- **EXERCISE**: Nothing is to be altered; the data must be repeated exactly.

- **EXERCISE INPUTS**:

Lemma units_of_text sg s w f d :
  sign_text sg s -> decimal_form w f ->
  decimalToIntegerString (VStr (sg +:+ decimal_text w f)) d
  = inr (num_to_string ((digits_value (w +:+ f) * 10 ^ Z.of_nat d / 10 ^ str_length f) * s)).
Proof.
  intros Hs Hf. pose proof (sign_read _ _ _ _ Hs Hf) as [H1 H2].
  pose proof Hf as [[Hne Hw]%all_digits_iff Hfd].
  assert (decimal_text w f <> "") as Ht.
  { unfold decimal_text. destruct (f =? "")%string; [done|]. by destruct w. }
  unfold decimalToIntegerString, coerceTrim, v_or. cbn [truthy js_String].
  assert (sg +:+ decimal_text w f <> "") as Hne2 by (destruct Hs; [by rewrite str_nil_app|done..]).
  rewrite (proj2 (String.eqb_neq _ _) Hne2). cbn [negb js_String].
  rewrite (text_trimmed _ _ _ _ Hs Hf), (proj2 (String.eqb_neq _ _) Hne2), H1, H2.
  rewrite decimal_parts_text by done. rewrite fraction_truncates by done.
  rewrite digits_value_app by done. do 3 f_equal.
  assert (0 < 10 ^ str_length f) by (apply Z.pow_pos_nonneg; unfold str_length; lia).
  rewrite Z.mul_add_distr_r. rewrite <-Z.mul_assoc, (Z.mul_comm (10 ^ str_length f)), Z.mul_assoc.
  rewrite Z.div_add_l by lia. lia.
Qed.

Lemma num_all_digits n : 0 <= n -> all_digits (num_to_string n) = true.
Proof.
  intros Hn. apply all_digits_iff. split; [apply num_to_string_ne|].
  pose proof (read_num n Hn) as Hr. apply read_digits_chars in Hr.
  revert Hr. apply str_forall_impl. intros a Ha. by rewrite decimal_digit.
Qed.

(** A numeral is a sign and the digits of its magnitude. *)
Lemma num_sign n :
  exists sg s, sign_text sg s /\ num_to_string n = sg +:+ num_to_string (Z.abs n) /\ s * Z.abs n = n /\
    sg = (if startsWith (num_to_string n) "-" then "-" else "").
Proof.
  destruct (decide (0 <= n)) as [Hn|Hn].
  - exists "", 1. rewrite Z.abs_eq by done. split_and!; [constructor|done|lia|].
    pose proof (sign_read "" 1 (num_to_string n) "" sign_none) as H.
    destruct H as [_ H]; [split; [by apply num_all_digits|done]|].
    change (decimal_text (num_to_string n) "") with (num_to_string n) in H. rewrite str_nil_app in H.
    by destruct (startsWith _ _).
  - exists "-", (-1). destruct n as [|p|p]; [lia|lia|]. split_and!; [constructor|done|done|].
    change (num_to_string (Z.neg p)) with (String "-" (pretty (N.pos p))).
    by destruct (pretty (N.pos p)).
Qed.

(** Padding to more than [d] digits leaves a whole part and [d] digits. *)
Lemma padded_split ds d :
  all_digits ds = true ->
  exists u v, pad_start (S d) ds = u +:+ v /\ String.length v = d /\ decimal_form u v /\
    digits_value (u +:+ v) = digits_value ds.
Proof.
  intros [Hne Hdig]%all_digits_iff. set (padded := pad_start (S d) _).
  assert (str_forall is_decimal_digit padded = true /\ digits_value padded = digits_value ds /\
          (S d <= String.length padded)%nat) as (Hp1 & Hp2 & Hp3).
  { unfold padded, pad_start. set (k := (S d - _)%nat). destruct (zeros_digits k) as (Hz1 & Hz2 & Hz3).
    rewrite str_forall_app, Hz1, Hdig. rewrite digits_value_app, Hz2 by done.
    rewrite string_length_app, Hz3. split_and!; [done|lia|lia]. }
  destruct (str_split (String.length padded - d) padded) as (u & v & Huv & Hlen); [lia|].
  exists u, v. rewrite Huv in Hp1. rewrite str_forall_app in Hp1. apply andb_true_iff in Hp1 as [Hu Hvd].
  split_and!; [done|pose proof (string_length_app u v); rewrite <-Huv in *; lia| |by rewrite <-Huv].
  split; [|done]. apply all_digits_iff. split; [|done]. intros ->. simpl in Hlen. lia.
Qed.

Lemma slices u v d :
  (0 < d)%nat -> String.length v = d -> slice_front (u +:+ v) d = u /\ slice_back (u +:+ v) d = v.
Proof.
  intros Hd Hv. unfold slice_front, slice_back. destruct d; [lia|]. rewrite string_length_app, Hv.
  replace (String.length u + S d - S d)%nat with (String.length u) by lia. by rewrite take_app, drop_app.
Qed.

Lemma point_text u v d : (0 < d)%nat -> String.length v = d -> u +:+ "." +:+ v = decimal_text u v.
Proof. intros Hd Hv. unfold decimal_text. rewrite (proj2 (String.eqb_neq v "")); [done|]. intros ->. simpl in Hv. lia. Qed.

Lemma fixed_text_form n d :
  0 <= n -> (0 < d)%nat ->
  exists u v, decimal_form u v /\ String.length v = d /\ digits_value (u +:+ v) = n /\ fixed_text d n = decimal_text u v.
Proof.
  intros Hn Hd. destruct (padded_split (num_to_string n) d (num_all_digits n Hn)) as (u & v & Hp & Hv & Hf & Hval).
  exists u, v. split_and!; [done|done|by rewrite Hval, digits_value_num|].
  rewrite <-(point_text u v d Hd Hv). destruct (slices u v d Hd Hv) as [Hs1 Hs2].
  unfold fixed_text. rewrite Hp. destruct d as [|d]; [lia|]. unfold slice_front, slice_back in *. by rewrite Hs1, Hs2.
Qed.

- **EXERCISE OUTPUT**:
Lemma units_of_text sg s w f d :
  sign_text sg s -> decimal_form w f ->
  decimalToIntegerString (VStr (sg +:+ decimal_text w f)) d
  = inr (num_to_string ((digits_value (w +:+ f) * 10 ^ Z.of_nat d / 10 ^ str_length f) * s)).
Proof.
  intros Hs Hf. pose proof (sign_read _ _ _ _ Hs Hf) as [H1 H2].
  pose proof Hf as [[Hne Hw]%all_digits_iff Hfd].
  assert (decimal_text w f <> "") as Ht.
  { unfold decimal_text. destruct (f =? "")%string; [done|]. by destruct w. }
  unfold decimalToIntegerString, coerceTrim, v_or. cbn [truthy js_String].
  assert (sg +:+ decimal_text w f <> "") as Hne2 by (destruct Hs; [by rewrite str_nil_app|done..]).
  rewrite (proj2 (String.eqb_neq _ _) Hne2). cbn [negb js_String].
  rewrite (text_trimmed _ _ _ _ Hs Hf), (proj2 (String.eqb_neq _ _) Hne2), H1, H2.
  rewrite decimal_parts_text by done. rewrite fraction_truncates by done.
  rewrite digits_value_app by done. do 3 f_equal.
  assert (0 < 10 ^ str_length f) by (apply Z.pow_pos_nonneg; unfold str_length; lia).
  rewrite Z.mul_add_distr_r. rewrite <-Z.mul_assoc, (Z.mul_comm (10 ^ str_length f)), Z.mul_assoc.
  rewrite Z.div_add_l by lia. lia.
Qed.

Lemma num_all_digits n : 0 <= n -> all_digits (num_to_string n) = true.
Proof.
  intros Hn. apply all_digits_iff. split; [apply num_to_string_ne|].
  pose proof (read_num n Hn) as Hr. apply read_digits_chars in Hr.
  revert Hr. apply str_forall_impl. intros a Ha. by rewrite decimal_digit.
Qed.

(** A numeral is a sign and the digits of its magnitude. *)
Lemma num_sign n :
  exists sg s, sign_text sg s /\ num_to_string n = sg +:+ num_to_string (Z.abs n) /\ s * Z.abs n = n /\
    sg = (if startsWith (num_to_string n) "-" then "-" else "").
Proof.
  destruct (decide (0 <= n)) as [Hn|Hn].
  - exists "", 1. rewrite Z.abs_eq by done. split_and!; [constructor|done|lia|].
    pose proof (sign_read "" 1 (num_to_string n) "" sign_none) as H.
    destruct H as [_ H]; [split; [by apply num_all_digits|done]|].
    change (decimal_text (num_to_string n) "") with (num_to_string n) in H. rewrite str_nil_app in H.
    by destruct (startsWith _ _).
  - exists "-", (-1). destruct n as [|p|p]; [lia|lia|]. split_and!; [constructor|done|done|].
    change (num_to_string (Z.neg p)) with (String "-" (pretty (N.pos p))).
    by destruct (pretty (N.pos p)).
Qed.

(** Padding to more than [d] digits leaves a whole part and [d] digits. *)
Lemma padded_split ds d :
  all_digits ds = true ->
  exists u v, pad_start (S d) ds = u +:+ v /\ String.length v = d /\ decimal_form u v /\
    digits_value (u +:+ v) = digits_value ds.
Proof.
  intros [Hne Hdig]%all_digits_iff. set (padded := pad_start (S d) _).
  assert (str_forall is_decimal_digit padded = true /\ digits_value padded = digits_value ds /\
          (S d <= String.length padded)%nat) as (Hp1 & Hp2 & Hp3).
  { unfold padded, pad_start. set (k := (S d - _)%nat). destruct (zeros_digits k) as (Hz1 & Hz2 & Hz3).
    rewrite str_forall_app, Hz1, Hdig. rewrite digits_value_app, Hz2 by done.
    rewrite string_length_app, Hz3. split_and!; [done|lia|lia]. }
  destruct (str_split (String.length padded - d) padded) as (u & v & Huv & Hlen); [lia|].
  exists u, v. rewrite Huv in Hp1. rewrite str_forall_app in Hp1. apply andb_true_iff in Hp1 as [Hu Hvd].
  split_and!; [done|pose proof (string_length_app u v); rewrite <-Huv in *; lia| |by rewrite <-Huv].
  split; [|done]. apply all_digits_iff. split; [|done]. intros ->. simpl in Hlen. lia.
Qed.

Lemma slices u v d :
  (0 < d)%nat -> String.length v = d -> slice_front (u +:+ v) d = u /\ slice_back (u +:+ v) d = v.
Proof.
  intros Hd Hv. unfold slice_front, slice_back. destruct d; [lia|]. rewrite string_length_app, Hv.
  replace (String.length u + S d - S d)%nat with (String.length u) by lia. by rewrite take_app, drop_app.
Qed.

Lemma point_text u v d : (0 < d)%nat -> String.length v = d -> u +:+ "." +:+ v = decimal_text u v.
Proof. intros Hd Hv. unfold decimal_text. rewrite (proj2 (String.eqb_neq v "")); [done|]. intros ->. simpl in Hv. lia. Qed.

Lemma fixed_text_form n d :
  0 <= n -> (0 < d)%nat ->
  exists u v, decimal_form u v /\ String.length v = d /\ digits_value (u +:+ v) = n /\ fixed_text d n = decimal_text u v.
Proof.
  intros Hn Hd. destruct (padded_split (num_to_string n) d (num_all_digits n Hn)) as (u & v & Hp & Hv & Hf & Hval).
  exists u, v. split_and!; [done|done|by rewrite Hval, digits_value_num|].
  rewrite <-(point_text u v d Hd Hv). destruct (slices u v d Hd Hv) as [Hs1 Hs2].
  unfold fixed_text. rewrite Hp. destruct d as [|d]; [lia|]. unfold slice_front, slice_back in *. by rewrite Hs1, Hs2.
Qed.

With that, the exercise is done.